WORK ORDER
Using the material that follows, identify and copy each line with the string "gives".

RECORDS TO PROCESS
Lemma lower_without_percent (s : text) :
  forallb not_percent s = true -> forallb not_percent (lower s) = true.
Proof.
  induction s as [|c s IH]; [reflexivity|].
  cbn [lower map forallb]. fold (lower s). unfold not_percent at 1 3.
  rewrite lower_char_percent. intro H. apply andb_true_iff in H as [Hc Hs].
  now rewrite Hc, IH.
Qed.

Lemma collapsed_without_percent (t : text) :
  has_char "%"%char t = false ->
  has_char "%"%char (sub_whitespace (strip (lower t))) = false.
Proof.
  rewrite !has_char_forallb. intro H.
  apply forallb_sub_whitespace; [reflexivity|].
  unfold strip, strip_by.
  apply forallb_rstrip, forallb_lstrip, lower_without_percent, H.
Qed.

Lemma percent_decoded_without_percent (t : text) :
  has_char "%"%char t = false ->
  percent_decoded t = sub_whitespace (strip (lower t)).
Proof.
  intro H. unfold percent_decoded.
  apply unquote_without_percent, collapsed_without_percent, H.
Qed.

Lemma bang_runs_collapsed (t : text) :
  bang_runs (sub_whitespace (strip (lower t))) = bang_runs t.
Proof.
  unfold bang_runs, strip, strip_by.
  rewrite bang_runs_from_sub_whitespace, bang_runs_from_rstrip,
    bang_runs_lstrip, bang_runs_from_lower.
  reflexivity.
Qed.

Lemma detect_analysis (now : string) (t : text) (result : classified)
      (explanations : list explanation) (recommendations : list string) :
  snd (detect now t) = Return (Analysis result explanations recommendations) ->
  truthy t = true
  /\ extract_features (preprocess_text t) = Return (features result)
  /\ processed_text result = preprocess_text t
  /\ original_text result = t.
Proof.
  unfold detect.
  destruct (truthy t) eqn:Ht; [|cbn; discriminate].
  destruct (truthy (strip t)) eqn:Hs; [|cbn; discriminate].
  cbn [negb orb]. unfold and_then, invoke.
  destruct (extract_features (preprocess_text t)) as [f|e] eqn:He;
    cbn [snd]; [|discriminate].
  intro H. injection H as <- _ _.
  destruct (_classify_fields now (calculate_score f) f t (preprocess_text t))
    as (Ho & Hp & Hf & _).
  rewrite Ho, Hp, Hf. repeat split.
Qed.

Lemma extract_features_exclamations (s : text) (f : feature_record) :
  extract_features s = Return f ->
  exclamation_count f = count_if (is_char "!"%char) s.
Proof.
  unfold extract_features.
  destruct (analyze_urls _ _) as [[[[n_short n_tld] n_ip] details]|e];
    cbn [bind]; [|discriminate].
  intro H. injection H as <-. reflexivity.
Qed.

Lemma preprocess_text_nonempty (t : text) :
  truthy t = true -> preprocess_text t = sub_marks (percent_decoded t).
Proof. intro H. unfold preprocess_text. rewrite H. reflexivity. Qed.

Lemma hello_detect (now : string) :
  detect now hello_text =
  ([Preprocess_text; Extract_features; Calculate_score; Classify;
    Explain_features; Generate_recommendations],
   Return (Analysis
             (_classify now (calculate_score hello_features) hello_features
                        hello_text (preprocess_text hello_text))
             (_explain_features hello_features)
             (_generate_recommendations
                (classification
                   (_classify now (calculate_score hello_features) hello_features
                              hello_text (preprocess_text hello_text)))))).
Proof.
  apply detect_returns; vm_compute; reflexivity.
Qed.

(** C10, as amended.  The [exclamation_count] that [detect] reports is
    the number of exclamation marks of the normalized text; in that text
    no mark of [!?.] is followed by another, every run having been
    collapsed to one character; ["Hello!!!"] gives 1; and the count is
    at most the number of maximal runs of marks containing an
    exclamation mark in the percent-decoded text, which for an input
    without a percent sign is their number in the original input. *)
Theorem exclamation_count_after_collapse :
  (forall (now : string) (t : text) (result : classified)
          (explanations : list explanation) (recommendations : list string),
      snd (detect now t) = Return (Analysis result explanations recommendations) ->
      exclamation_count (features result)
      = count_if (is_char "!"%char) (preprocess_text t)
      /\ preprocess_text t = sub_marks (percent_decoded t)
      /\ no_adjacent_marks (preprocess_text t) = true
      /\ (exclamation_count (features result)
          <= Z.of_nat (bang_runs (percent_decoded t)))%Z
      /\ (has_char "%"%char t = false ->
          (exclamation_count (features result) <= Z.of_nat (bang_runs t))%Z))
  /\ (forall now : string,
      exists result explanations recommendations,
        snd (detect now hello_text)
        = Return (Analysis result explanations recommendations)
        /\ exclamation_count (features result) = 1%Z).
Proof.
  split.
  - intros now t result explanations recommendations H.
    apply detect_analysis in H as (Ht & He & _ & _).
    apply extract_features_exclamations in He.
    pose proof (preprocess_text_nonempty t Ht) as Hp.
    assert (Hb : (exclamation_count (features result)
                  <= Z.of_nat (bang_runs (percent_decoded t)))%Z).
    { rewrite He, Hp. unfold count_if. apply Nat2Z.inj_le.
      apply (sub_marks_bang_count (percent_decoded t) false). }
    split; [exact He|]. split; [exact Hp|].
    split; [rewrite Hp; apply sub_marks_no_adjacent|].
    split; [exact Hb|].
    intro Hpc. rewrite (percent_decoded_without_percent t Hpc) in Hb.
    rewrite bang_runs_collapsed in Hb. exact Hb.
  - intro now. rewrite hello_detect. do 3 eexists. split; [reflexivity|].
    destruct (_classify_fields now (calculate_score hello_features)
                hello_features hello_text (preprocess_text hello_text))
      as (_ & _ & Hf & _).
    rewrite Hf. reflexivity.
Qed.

...

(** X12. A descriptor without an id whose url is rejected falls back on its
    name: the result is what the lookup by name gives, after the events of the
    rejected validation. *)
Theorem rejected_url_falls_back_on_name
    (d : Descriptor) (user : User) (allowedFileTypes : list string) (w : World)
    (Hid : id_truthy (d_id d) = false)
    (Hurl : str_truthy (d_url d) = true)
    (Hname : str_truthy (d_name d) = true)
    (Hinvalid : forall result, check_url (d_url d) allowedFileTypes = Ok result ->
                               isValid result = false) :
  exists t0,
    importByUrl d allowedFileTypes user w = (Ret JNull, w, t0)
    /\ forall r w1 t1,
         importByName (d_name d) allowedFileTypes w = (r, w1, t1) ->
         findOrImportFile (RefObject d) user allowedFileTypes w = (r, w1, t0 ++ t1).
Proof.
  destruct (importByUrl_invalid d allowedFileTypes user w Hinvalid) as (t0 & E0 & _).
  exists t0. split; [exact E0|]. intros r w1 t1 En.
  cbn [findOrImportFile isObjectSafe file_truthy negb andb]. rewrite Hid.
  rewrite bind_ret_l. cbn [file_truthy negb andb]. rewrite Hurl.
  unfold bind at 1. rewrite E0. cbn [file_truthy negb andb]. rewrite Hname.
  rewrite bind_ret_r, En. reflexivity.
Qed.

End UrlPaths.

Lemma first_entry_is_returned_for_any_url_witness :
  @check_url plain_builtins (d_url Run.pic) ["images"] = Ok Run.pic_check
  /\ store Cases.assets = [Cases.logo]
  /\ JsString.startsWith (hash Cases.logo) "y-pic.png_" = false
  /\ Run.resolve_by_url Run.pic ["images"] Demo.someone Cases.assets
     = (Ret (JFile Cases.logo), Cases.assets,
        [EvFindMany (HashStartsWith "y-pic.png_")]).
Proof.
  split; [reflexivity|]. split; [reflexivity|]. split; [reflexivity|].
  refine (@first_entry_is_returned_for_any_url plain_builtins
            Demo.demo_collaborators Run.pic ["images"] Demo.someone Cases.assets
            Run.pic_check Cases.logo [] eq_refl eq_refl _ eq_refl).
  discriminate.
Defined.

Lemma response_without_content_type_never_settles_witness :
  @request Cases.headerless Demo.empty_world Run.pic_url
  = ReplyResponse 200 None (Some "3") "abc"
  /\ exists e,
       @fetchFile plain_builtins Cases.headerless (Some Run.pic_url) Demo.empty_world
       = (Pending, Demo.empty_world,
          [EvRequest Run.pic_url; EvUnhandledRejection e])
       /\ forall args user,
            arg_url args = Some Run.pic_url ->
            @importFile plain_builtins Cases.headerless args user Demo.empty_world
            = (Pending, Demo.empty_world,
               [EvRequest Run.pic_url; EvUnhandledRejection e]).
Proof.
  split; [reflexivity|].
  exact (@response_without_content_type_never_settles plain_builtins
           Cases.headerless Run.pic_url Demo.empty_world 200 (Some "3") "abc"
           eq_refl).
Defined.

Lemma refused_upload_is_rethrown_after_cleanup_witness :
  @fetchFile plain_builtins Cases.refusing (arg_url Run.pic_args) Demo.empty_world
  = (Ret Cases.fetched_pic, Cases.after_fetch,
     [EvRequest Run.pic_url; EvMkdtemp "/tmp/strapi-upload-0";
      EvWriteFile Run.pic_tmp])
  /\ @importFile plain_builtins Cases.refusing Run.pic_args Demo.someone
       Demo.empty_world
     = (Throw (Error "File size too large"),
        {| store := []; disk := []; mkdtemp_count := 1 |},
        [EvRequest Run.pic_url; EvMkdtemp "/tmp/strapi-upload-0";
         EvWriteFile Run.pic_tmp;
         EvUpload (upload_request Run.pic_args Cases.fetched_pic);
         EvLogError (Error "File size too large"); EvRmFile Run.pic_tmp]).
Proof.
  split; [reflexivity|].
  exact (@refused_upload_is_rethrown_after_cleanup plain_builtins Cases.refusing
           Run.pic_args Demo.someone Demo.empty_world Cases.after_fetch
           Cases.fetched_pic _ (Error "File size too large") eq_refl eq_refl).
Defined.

--

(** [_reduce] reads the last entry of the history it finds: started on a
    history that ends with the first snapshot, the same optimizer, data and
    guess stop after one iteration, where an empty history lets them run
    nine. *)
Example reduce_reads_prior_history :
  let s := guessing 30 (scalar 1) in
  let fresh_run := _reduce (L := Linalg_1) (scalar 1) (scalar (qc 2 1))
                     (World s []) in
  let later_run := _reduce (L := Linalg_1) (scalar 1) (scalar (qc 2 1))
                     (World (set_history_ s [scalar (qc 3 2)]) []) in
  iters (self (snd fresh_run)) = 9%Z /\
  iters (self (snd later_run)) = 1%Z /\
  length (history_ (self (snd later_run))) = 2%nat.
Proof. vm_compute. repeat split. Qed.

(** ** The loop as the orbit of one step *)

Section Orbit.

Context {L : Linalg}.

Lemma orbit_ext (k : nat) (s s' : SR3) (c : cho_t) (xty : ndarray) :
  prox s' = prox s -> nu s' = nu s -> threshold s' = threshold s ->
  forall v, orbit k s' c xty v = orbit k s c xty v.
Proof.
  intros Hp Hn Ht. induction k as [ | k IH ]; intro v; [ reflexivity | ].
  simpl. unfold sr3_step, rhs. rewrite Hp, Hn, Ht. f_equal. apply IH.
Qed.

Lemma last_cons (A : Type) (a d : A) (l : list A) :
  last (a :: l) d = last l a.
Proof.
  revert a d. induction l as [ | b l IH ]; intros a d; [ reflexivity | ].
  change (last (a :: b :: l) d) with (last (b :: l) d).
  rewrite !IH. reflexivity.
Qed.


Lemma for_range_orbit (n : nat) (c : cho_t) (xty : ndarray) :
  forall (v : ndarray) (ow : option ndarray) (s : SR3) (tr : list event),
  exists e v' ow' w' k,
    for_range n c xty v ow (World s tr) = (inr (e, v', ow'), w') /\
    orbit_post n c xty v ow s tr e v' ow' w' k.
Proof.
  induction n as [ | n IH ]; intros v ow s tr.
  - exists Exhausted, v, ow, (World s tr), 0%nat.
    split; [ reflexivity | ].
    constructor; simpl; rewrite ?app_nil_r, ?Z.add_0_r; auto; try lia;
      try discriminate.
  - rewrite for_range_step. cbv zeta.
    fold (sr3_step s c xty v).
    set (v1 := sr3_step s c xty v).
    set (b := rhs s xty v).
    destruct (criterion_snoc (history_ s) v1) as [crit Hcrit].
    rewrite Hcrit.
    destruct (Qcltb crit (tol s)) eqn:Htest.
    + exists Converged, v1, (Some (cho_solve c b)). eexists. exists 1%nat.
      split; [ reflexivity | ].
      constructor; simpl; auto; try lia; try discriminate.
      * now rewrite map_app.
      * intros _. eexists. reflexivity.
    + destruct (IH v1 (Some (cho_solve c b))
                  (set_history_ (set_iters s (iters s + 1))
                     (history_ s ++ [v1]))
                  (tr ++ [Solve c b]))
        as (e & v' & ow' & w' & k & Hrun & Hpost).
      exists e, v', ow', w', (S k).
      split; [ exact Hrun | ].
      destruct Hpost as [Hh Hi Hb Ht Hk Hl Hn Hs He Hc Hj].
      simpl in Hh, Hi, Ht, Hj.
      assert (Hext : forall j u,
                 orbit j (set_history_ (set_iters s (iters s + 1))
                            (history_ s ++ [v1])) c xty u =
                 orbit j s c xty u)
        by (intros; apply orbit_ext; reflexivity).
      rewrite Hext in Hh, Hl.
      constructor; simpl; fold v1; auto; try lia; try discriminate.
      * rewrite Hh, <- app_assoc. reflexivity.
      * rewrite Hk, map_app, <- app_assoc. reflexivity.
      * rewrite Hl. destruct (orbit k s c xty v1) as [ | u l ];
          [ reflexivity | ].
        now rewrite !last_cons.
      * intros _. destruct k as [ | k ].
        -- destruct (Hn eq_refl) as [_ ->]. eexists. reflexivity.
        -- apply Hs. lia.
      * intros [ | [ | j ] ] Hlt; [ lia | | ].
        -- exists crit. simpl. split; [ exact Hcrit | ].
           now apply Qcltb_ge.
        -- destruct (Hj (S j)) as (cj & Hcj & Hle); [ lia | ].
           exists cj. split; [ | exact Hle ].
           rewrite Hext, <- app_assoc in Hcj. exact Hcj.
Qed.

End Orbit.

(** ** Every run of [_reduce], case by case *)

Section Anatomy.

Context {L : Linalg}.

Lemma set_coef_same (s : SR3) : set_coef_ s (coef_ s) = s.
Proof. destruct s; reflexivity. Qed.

PROBLEM SOLUTION
    collapsed to one character; ["Hello!!!"] gives 1; and the count is
    name: the result is what the lookup by name gives, after the events of the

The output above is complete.